Massive rejection of the Macron‑Borne reform of the pension system

The question of pensions will become a major social and political issue in France writes Léon Crémieux.

 

Source > International Viewpoint

The working classes are already heavily affected by the consequences of the COVID years and the crisis in the health system. A reform of unemployment benefits will come into force at the beginning of February and will lead to a reduction in the rights of recipients. Above all, we are seeing a major attack on wages and real social income in 2022 and 2023, with a high level of inflation and increases in food and energy prices that are in no way offset by corresponding wage and income increases.

Emmanuel Macron and his Prime Minister, Elisabeth Borne, have therefore decided on a new social attack against the working classes by presenting on January 10 a plan to reform the pension system that aims to extend, globally and quickly, by two years the legal retirement age, which would increase from 62 to 64 for public and private sector workers. The project must be debated and voted on within the next two months, using an accelerated debate procedure (Article 47-1 of the Constitution; only 20 days of debate in the Assembly from February 8; 50 days in total for adoption between the two chambers, Assembly and Senate).

The government’s plan also aims to abolish a whole series of “special pension schemes” in which retirement conditions are more favourable (gas and electricity workers, the RATP, etc.)

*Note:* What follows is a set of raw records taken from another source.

(** * S3-stat.py: bucket size inventory over CloudWatch metrics

    A shallow embedding of [src/S3-stat.py] and the properties its
    design document states about it.

    Modelling choices.
    - Python exceptions are a value of [exn]; a call that may raise returns
      a [result].  The script tells [ClientError] apart from every other
      exception class, so the embedding keeps exactly that distinction.
    - [print] of a warning is an element of an output log ([line]).
    - The AWS services are an environment record [AWS] answering each call.
    - Sizes are Python floats.  A finite binary64 number is an integer
      multiple of 2^-1074, so it is modelled by that integer ([Z], with
      its order and its equality); the int 0 the totals start from is the
      same value as 0.0.  [F64.add] is the addition of binary64: the exact
      sum rounded to 53 significant bits, ties to even.  The exponent is
      not bounded above: a sum beyond the largest double (about 1.8e308)
      stays a number where Python has inf.
    - [format_size] works on rationals [Q]: dividing a binary64 number that
      is at least 1024 by 1024.0 is exact, and the [.2f] conversion rounds
      the exact value to the nearest hundredth, ties to even.
    - [dict] is a [gmap]; [list.sort] and [sorted] are a stable insertion
      sort (the result of a stable sort is unique, see
      [PySortFacts.sorted_lists_eq]). *)

From Stdlib Require Import ZArith QArith Qround Qabs Qpower Qfield Lqa.
From Stdlib Require Import List Sorted Permutation Lia.
From Stdlib Require Import Ascii String DecimalString DecimalPos.
From stdpp Require Import base gmap strings list fin_maps sorting.

Open Scope Z_scope.

(** ** Python values and control flow *)

Module Py.

(** The exception classes the script distinguishes (line 9, and the
    [except] clauses at lines 31, 103, 108, 227-232). *)
Inductive exn : Type :=
  | ClientError (msg : string)
  | NoCredentialsError
  | OtherException (msg : string).

Inductive result (A : Type) : Type :=
  | Ok (a : A)
  | Raise (e : exn).
Arguments Ok {A} a.
Arguments Raise {A} e.

Definition is_ClientError (e : exn) : bool :=
  match e with ClientError _ => true | _ => false end.

Definition raises {A} (r : result A) : Prop :=
  match r with Raise _ => True | Ok _ => False end.

End Py.
Import Py.

(** ** [list.sort] and [sorted]

    Both are stable and compare keys with [<] only; [reverse=True] sorts
    as if every comparison were reversed and keeps equal elements in their
    original order. *)

Module PySort.
Section Sort.
Context {A K : Type} (lt : K → K → bool) (key : A → K).

(** [goes_first reverse a b]: [a] has to come before [b]. *)
Definition goes_first (reverse : bool) (a b : A) : bool :=
  if reverse then lt (key b) (key a) else lt (key a) (key b).

(** [a] may stay in front of [b]. *)
Definition in_order (reverse : bool) (a b : A) : Prop :=
  goes_first reverse b a = false.

(** [x] was to the left of every element of [l] in the original list. *)
Fixpoint insert (reverse : bool) (x : A) (l : list A) : list A :=
  match l with
  | [] => [x]
  | y :: l' =>
      if goes_first reverse y x then y :: insert reverse x l' else x :: y :: l'
  end.

Definition sorted (reverse : bool) (l : list A) : list A :=
  foldr (insert reverse) [] l.
End Sort.
End PySort.

(** ** Python floats *)

Module F64.

(** The double equal to the integer [b] (when there is one: up to 2^53 in
    magnitude every integer is a double). *)
Definition of_Z (b : Z) : Z := b * 2 ^ 1074.

(** A whole number: a multiple of [of_Z 1]. *)
Definition whole (n : Z) : Prop := (of_Z 1 | n).

(** How many low bits of [n] do not fit into 53 significant bits. *)
Definition dropped_bits (n : Z) : Z := Z.max 0 (Z.log2 (Z.abs n) + 1 - 53).

(** The double nearest to [n * 2^-1074], the one with an even 53-bit
    significand when two are equally near. *)
Definition round (n : Z) : Z :=
  let s := dropped_bits n in
  let q := Z.abs n / 2 ^ s in
  let r := Z.abs n mod 2 ^ s in
  let up :=
    match 2 * r ?= 2 ^ s with
    | Lt => false
    | Gt => true
    | Eq => Z.odd q
    end in
  Z.sgn n * ((if up then q + 1 else q) * 2 ^ s).

(** [a + b] on floats. *)
Definition add (a b : Z) : Z := round (a + b).

End F64.

(** ** The script *)

Module S3Stat.

(** Warnings printed by the two resolvers (lines 32 and 109). *)
Inductive line : Type :=
  | WarnRegion (bucket_name : string) (e : exn)
  | WarnSize (bucket_name : string) (e : exn).

(** A CloudWatch client object; [client_id] is its identity. *)
Record Client : Type := { client_id : nat; client_region : string }.

(** An element of [response['Datapoints']]; [Average] is a float
    (see [F64]). *)
Record Datapoint : Type := { Timestamp : Z; Average : Z }.

(** An element of [response['Buckets']]. *)
Record Bucket : Type := { Name : string; CreationDate : Z }.

(** One [get_metric_statistics] call: client, BucketName and StorageType
    dimension values. *)
Record MetricQuery : Type :=
  { q_client : Client; q_bucket : string; q_storage_type : string }.

(** The services the script talks to. *)
Record AWS : Type := {
  (** [boto3.client('s3')] returns or raises *)
  boto3_s3 : result unit;
  list_buckets : result (list Bucket);
  get_bucket_location : string → result (option string);
  (** [boto3.client('cloudwatch', region_name=r)] returns or raises *)
  boto3_client : string → result unit;
  get_metric_statistics : Client → string → string → result (list Datapoint)
}.

(** The dict [cloudwatch_clients] of [main] together with what the run
    has done so far: clients constructed, metric queries issued and
    warnings printed, each in chronological order. *)
Record World : Type := {
  cloudwatch_clients : gmap string Client;
  constructed : list Client;
  queries : list MetricQuery;
  stdout : list line
}.

Definition print (l : line) (w : World) : World :=
  {| cloudwatch_clients := cloudwatch_clients w; constructed := constructed w;
     queries := queries w; stdout := stdout w ++ [l] |}.

Definition log_query (q : MetricQuery) (w : World) : World :=
  {| cloudwatch_clients := cloudwatch_clients w; constructed := constructed w;
     queries := queries w ++ [q]; stdout := stdout w |}.

(** [cloudwatch_clients[bucket_region] = c] for a client just constructed. *)
Definition store_client (bucket_region : string) (c : Client) (w : World) : World :=
  {| cloudwatch_clients := <[bucket_region := c]> (cloudwatch_clients w);
     constructed := constructed w ++ [c];
     queries := queries w; stdout := stdout w |}.

(** [get_bucket_region], lines 13-33. *)
Definition get_bucket_region (aws : AWS) (bucket_name : string) (w : World)
    : result string * World :=
  match get_bucket_location aws bucket_name with
  | Ok response =>
      let region := response in
      let region :=
        match region with None => "us-east-1"%string | Some r => r end in
      (Ok region, w)
  | Raise (ClientError msg) =>
      (Ok "us-east-1"%string, print (WarnRegion bucket_name (ClientError msg)) w)
  | Raise e => (Raise e, w)
  end.

(** Lines 63-79. *)
Definition storage_types : list string :=
  [ "StandardStorage";
    "StandardIAStorage";
    "IntelligentTieringFAStorage";
    "IntelligentTieringIAStorage";
    "IntelligentTieringAAStorage";
    "IntelligentTieringAIAStorage";
    "IntelligentTieringDAAStorage";
    "OneZoneIAStorage";
    "ReducedRedundancyStorage";
    "GlacierInstantRetrievalStorage";
    "GlacierStorage";
    "DeepArchiveStorage";
    "GlacierStagingStorage";
    "GlacierObjectOverhead";
    "GlacierS3ObjectOverhead" ]%string.

(** Lines 53-56: get or create the client of the region. *)
Definition acquire_client (aws : AWS) (bucket_region : string) (w : World)
    : result Client * World :=
  match cloudwatch_clients w !! bucket_region with
  | Some cloudwatch_client => (Ok cloudwatch_client, w)
  | None =>
      match boto3_client aws bucket_region with
      | Raise e => (Raise e, w)
      | Ok _ =>
          let c := {| client_id := length (constructed w);
                      client_region := bucket_region |} in
          (Ok c, store_client bucket_region c w)
      end
  end.

(** The loop of lines 83-105. *)
Fixpoint probe (aws : AWS) (cloudwatch_client : Client) (bucket_name : string)
    (types : list string) (total_size : Z) (w : World) : result Z * World :=
  match types with
  | [] => (Ok total_size, w)
  | storage_type :: rest =>
      let w := log_query {| q_client := cloudwatch_client;
                            q_bucket := bucket_name;
                            q_storage_type := storage_type |} w in
      match get_metric_statistics aws cloudwatch_client bucket_name storage_type with
      | Ok response =>
          let total_size :=
            match response with
            | [] => total_size
            | _ :: _ =>
                let datapoints :=
                  PySort.sorted Z.ltb Timestamp true response in
                match datapoints with
                | d :: _ => F64.add total_size (Average d)
                | [] => total_size
                end
            end in
          probe aws cloudwatch_client bucket_name rest total_size w
      | Raise (ClientError _) =>
          probe aws cloudwatch_client bucket_name rest total_size w
      | Raise e => (Raise e, w)
      end
  end.

(** The body of the outer [try] of [get_bucket_size], lines 50-107. *)
Definition get_bucket_size_try (aws : AWS) (bucket_name bucket_region : string)
    (w : World) : result Z * World :=
  match acquire_client aws bucket_region w with
  | (Raise e, w) => (Raise e, w)
  | (Ok cloudwatch_client, w) =>
      probe aws cloudwatch_client bucket_name storage_types 0 w
  end.

(** [get_bucket_size], lines 36-110. *)
Definition get_bucket_size (aws : AWS) (bucket_name bucket_region : string)
    (w : World) : Z * World :=
  match get_bucket_size_try aws bucket_name bucket_region w with
  | (Ok total_size, w) => (total_size, w)
  | (Raise e, w) => (0, print (WarnSize bucket_name e) w)
  end.

(** The entries of [bucket_sizes], lines 172-177. *)
Module item.
Record t : Type :=
  { name : string; size : Z; region : string; created : Z }.
End item.

(** The values of [region_stats], line 206. *)
Module stats.
Record t : Type := { count : Z; size : Z }.
End stats.

#[global] Instance stats_inhabited : Inhabited stats.t :=
  populate {| stats.count := 0; stats.size := 0 |}.

(** The loop of lines 161-181. *)
Fixpoint collect (aws : AWS) (buckets : list Bucket)
    (bucket_sizes : list item.t) (total_size : Z) (w : World)
    : result (list item.t * Z) * World :=
  match buckets with
  | [] => (Ok (bucket_sizes, total_size), w)
  | bucket :: rest =>
      let bucket_name := Name bucket in
      match get_bucket_region aws bucket_name w with
      | (Raise e, w) => (Raise e, w)
      | (Ok bucket_region, w) =>
          let '(size, w) := get_bucket_size aws bucket_name bucket_region w in
          collect aws rest
            (bucket_sizes ++ [ {| item.name := bucket_name;
                                  item.size := size;
                                  item.region := bucket_region;
                                  item.created := CreationDate bucket |} ])
            (F64.add total_size size) w
      end
  end.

The aim is also quickly to bring the necessary duration of contributions to 43 annuities (years worked or equivalent). The previous reform, carried out under the Socialist government in 2013, aimed to reach this objective in 2035 (one quarter of extension every three years); with the current project the objective would be reached eight years earlier, in 2027 (one quarter more each year).

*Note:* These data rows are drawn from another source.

(** * Wafer labeling manager: index store, detail stores, reconciliation, export

    A shallow embedding of [outer_layer_manager.py] (classes [OuterLayerManager]
    and [WebInterface]) and the properties of its two-tier persistence engine.

    The global index database ([wafer_global_index.db], table [wafer_metadata])
    is a finite map from [wafer_id] to a row; every wafer folder holds the text
    report [raw_data.txt], the two images and the SQLite file [database.db]
    with its table [defect_info].  Python exceptions are values of [result];
    [datetime.now()] reads a clock carried by the state. *)

From Stdlib Require Import ZArith NArith String Ascii List Bool Lia Sorted.
From Stdlib Require Import Floats.SpecFloat.
From stdpp Require Import base option strings gmap list pretty.

Local Open Scope Z_scope.

(** ** Python exceptions *)

Inductive pyexc :=
| Exception_ (msg : string)
| FileNotFoundError (msg : string)
| OverflowError (msg : string)
| ZeroDivisionError (msg : string)
| OperationalError (msg : string)      (* sqlite3.OperationalError *)
| ProgrammingError (msg : string)      (* sqlite3.ProgrammingError *)
| IntegrityError (msg : string).       (* sqlite3.IntegrityError *)

(** [str(e)] *)
Definition str_exc (e : pyexc) : string :=
  match e with
  | Exception_ m | FileNotFoundError m | OverflowError m | ZeroDivisionError m
  | OperationalError m | ProgrammingError m | IntegrityError m => m
  end.

(** [isinstance(e, sqlite3.Error)] *)
Definition is_sqlite_error (e : pyexc) : bool :=
  match e with
  | OperationalError _ | ProgrammingError _ | IntegrityError _ => true
  | _ => false
  end.

Inductive result (A : Type) :=
| Ok (a : A)
| Raise (e : pyexc).
Arguments Ok {A} a.
Arguments Raise {A} e.

Global Instance result_bind : MBind result := fun A B k r =>
  match r with
  | Ok a => k a
  | Raise e => Raise e
  end.

(** ** Python string primitives used by the report parser *)

Module Py.

(** [str.isspace] on one ASCII character: TAB, LF, VT, FF, CR, the four
    separators 0x1c-0x1f and the space.  Strings are strings of bytes here;
    on text outside ASCII Python's [str.isspace] also holds of U+0085,
    U+00A0 and the other Unicode blanks, which are not modelled: the
    properties that depend on what a line parses to are stated for
    [ascii_text]. *)
Definition isspace (c : ascii) : bool :=
  let n := N_of_ascii c in
  ((9 <=? n) && (n <=? 13) || (28 <=? n) && (n <=? 32))%N.

Fixpoint lstrip (s : string) : string :=
  match s with
  | EmptyString => EmptyString
  | String c s' => if isspace c then lstrip s' else s
  end.

Definition rstrip (s : string) : string :=
  String.rev (lstrip (String.rev s)).

(** [s.strip()] on ASCII text *)
Definition strip (s : string) : string := lstrip (rstrip s).

(** [s.startswith(c)] for a one-character prefix *)
Definition startswith (c : ascii) (s : string) : bool :=
  match s with
  | String c' _ => Ascii.eqb c' c
  | EmptyString => false
  end.

Fixpoint split_go (sep : ascii) (cur : string) (s : string) : list string :=
  match s with
  | EmptyString => [String.rev cur]
  | String c s' =>
      if Ascii.eqb c sep then String.rev cur :: split_go sep EmptyString s'
      else split_go sep (String c cur) s'
  end.

(** [s.split(sep)] for a one-character separator: never the empty list *)
Definition split (sep : ascii) (s : string) : list string :=
  split_go sep EmptyString s.

Definition newline : ascii := "010"%char.
(** * MCP23017 high-level analyzer: reassembly state machine and register decoder

    Shallow embedding of [MCP23017.py].  Python integers are [Z], a
    [bytearray] is a [list Z], dictionaries updated by key are [gmap]s, the
    insertion-ordered dictionary [IOCON_BITS] that the code iterates over is
    an association list, and the mutable analyzer object [self] is a record
    threaded explicitly through [ll_fsm] and [decode].  Exceptions raised by
    indexing are values of [result]. *)

From Stdlib Require Import ZArith String Ascii List Bool Lia.
From Stdlib Require Import Hexadecimal HexadecimalString HexadecimalN.
From stdpp Require Import base option list gmap strings.

Local Open Scope string_scope.
Local Open Scope list_scope.
Local Open Scope Z_scope.

(** ** Outcomes of fallible Python code *)

Inductive exn : Type := IndexError | KeyError.

Inductive result (A : Type) : Type :=
| Return (a : A)
| Raise (e : exn).
Arguments Return {A} a.
Arguments Raise {A} e.

#[global] Instance result_bind : MBind result := fun A B k r =>
  match r with
  | Return a => k a
  | Raise e => Raise e
  end.

Fixpoint rmap {A B} (f : A -> result B) (l : list A) : result (list B) :=
  match l with
  | [] => Return []
  | a :: l => b ← f a; bs ← rmap f l; Return (b :: bs)
  end.

(** ** Module constants *)

Definition START_ADDRESS : Z := 0x20.
Definition N_ADDRESSES : Z := 8.

(** [IOCON_BITS]: the code both indexes it by name and iterates over its keys
    in insertion order. *)
Definition IOCON_BITS : list (string * Z) :=
  [ ("INTPOL", 1); ("ODR", 2); ("HAEN", 3); ("DISSLW", 4);
    ("SEQOP", 5); ("MIRROW", 6); ("BANK", 7) ].

Fixpoint dict_get {V} (d : list (string * V)) (key : string) : result V :=
  match d with
  | [] => Raise KeyError
  | (k, v) :: d => if String.eqb k key then Return v else dict_get d key
  end.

In total, it is obviously a global project of social regression, which will further aggravate the inequalities behind an official discourse of “social justice” and “rescue of the French pay-as-yougo system.” [1]

In most industrialised countries, pension systems have been the target of many attacks, especially since the liberal turn of the 1980s.

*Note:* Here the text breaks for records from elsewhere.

(** X4: the calls [resetBackend] adds concern no backend but the one it
    is given, and it calls [removeBackend] for that backend exactly when
    the name is [in] the table of factories and [in] the table of live
    backends, as a registered name or as a name inherited from
    [Object.prototype]. *)
Theorem removal_exactly_for_live_backend (backendName : string)
  (w w' : World) (o : Outcome unit) :
  resetBackend backendName w = (o, w') →
  ∃ more,
    calls w' = calls w ++ more
    ∧ (CallRemoveBackend backendName ∈ more
       ↔ (is_Some (tf.registryFactory (ENGINE w) !! backendName)
          ∨ inherited backendName = true)
         ∧ (is_Some (tf.registry (ENGINE w) !! backendName)
            ∨ inherited backendName = true))
    ∧ ∀ c, c ∈ more →
        c = CallAlert webgpu_advice ∨ c = CallShowBackendConfigs
        ∨ c = CallRemoveBackend backendName
        ∨ (∃ f, c = CallRegisterBackend backendName f)
        ∨ c = CallSetBackend backendName.
Proof.
  intros Hrun.
  destruct (resetBackend_adds backendName w) as (more & Hcalls & Hrm & Hall).
  rewrite Hrun in Hcalls. exists more. split; [done|]. split; [|done].
  rewrite Hrm. unfold js_in.
  by rewrite !orb_true_iff, !bool_decide_eq_true.
Qed.

Lemma removal_exactly_for_live_backend_witness :
  ∃ more,
    calls (resetBackend "cpu" sample_world).2 = calls sample_world ++ more
    ∧ CallRemoveBackend "cpu" ∉ more.
Proof.
  destruct (removal_exactly_for_live_backend "cpu" sample_world
              (resetBackend "cpu" sample_world).2
              (resetBackend "cpu" sample_world).1)
    as (more & Hcalls & Hremove & _).
  - vm_compute. reflexivity.
  - exists more. split; [done|]. intros Hin.
    apply Hremove in Hin as [_ [[x Hx]|Hx]].
    + vm_compute in Hx. discriminate Hx.
    + vm_compute in Hx. discriminate Hx.
Defined.

(** A registered backend that is reset with success is on record as
    the last tfjs backend, and the other entries of the table of
    factories are as they were. *)
Lemma resetBackend_recorded (backendName : string) (w w1 : World) :
  is_Some (tf.registryFactory (ENGINE w) !! backendName) →
  resetBackend backendName w = (Returned (), w1) →
  lastTFJSBackend (STATE w1) = VStr ("tfjs-" +:+ backendName)
  ∧ backend (STATE w1) = backend (STATE w)
  ∧ ∀ k, k ≠ backendName →
      tf.registryFactory (ENGINE w1) !! k
      = tf.registryFactory (ENGINE w) !! k.
Proof.
  intros Hown Hrun. pose proof (js_in_own _ _ Hown) as Hreg.
  destruct (resetBackend_cases backendName w)
    as [(_ & Hnone & _)|[(Hnot & _)|[(_ & e1 & more & H & _ & Hothers)
                                    |(_ & e1 & msg & more & H & _)]]];
    try (rewrite H in Hrun; discriminate Hrun).
  - rewrite Hnone in Hown. by destruct Hown.
  - congruence.
  - rewrite H in Hrun. by injection Hrun as <-.
Qed.

(** X5: with no [webgpu] factory, once a registered backend has been
    reset with success, a request for [webgpu] falls back to that
    backend: [STATE.backend] reads "tfjs-" followed by its name. *)
Theorem fallback_selects_last_reset_backend (backendName : string)
  (w w1 : World) :
  is_Some (tf.registryFactory (ENGINE w) !! backendName) →
  tf.registryFactory (ENGINE w) !! "webgpu"%string = None →
  resetBackend backendName w = (Returned (), w1) →
  ∃ w2,
    resetBackend "webgpu" w1 = (Returned (), w2)
    ∧ backend (STATE w2) = VStr ("tfjs-" +:+ backendName)
    ∧ ENGINE w2 = ENGINE w1.
Proof.
  intros Hreg Hgpu Hrun.
  destruct (resetBackend_recorded backendName w w1 Hreg Hrun)
    as (Hlast & _ & Hothers).
  assert (Hne : "webgpu"%string ≠ backendName).
  { intros <-. rewrite Hgpu in Hreg. by destruct Hreg. }
  rewrite <- (Hothers _ Hne) in Hgpu.
  rewrite (resetBackend_webgpu_fallback w1 Hgpu).
  eexists. split; [reflexivity|]. simpl. by rewrite Hlast.
Qed.

Lemma fallback_selects_last_reset_backend_witness :
  ∃ w2,
    resetBackend "webgpu" (resetBackend "cpu" sample_world).2
    = (Returned (), w2)
    ∧ backend (STATE w2) = VStr "tfjs-cpu".
Proof.
  destruct (fallback_selects_last_reset_backend "cpu" sample_world
              (resetBackend "cpu" sample_world).2)
    as (w2 & Hrun & Hbackend & _).
  - by eexists.
  - reflexivity.
  - vm_compute. reflexivity.
  - by exists w2.
Defined.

France has not escaped this process, and since 1993, successive governments, led by the Socialists and the Gaullists, have carried out four reforms against the pension system. Thirty years ago, workers, whether they were employed in the public or private sector, had a full pension (at the full rate) at age 60, having paid 37.5 years of contributions. If the project passes, we would very quickly go to 64 years and 43 years of contributions, 44 for long careers.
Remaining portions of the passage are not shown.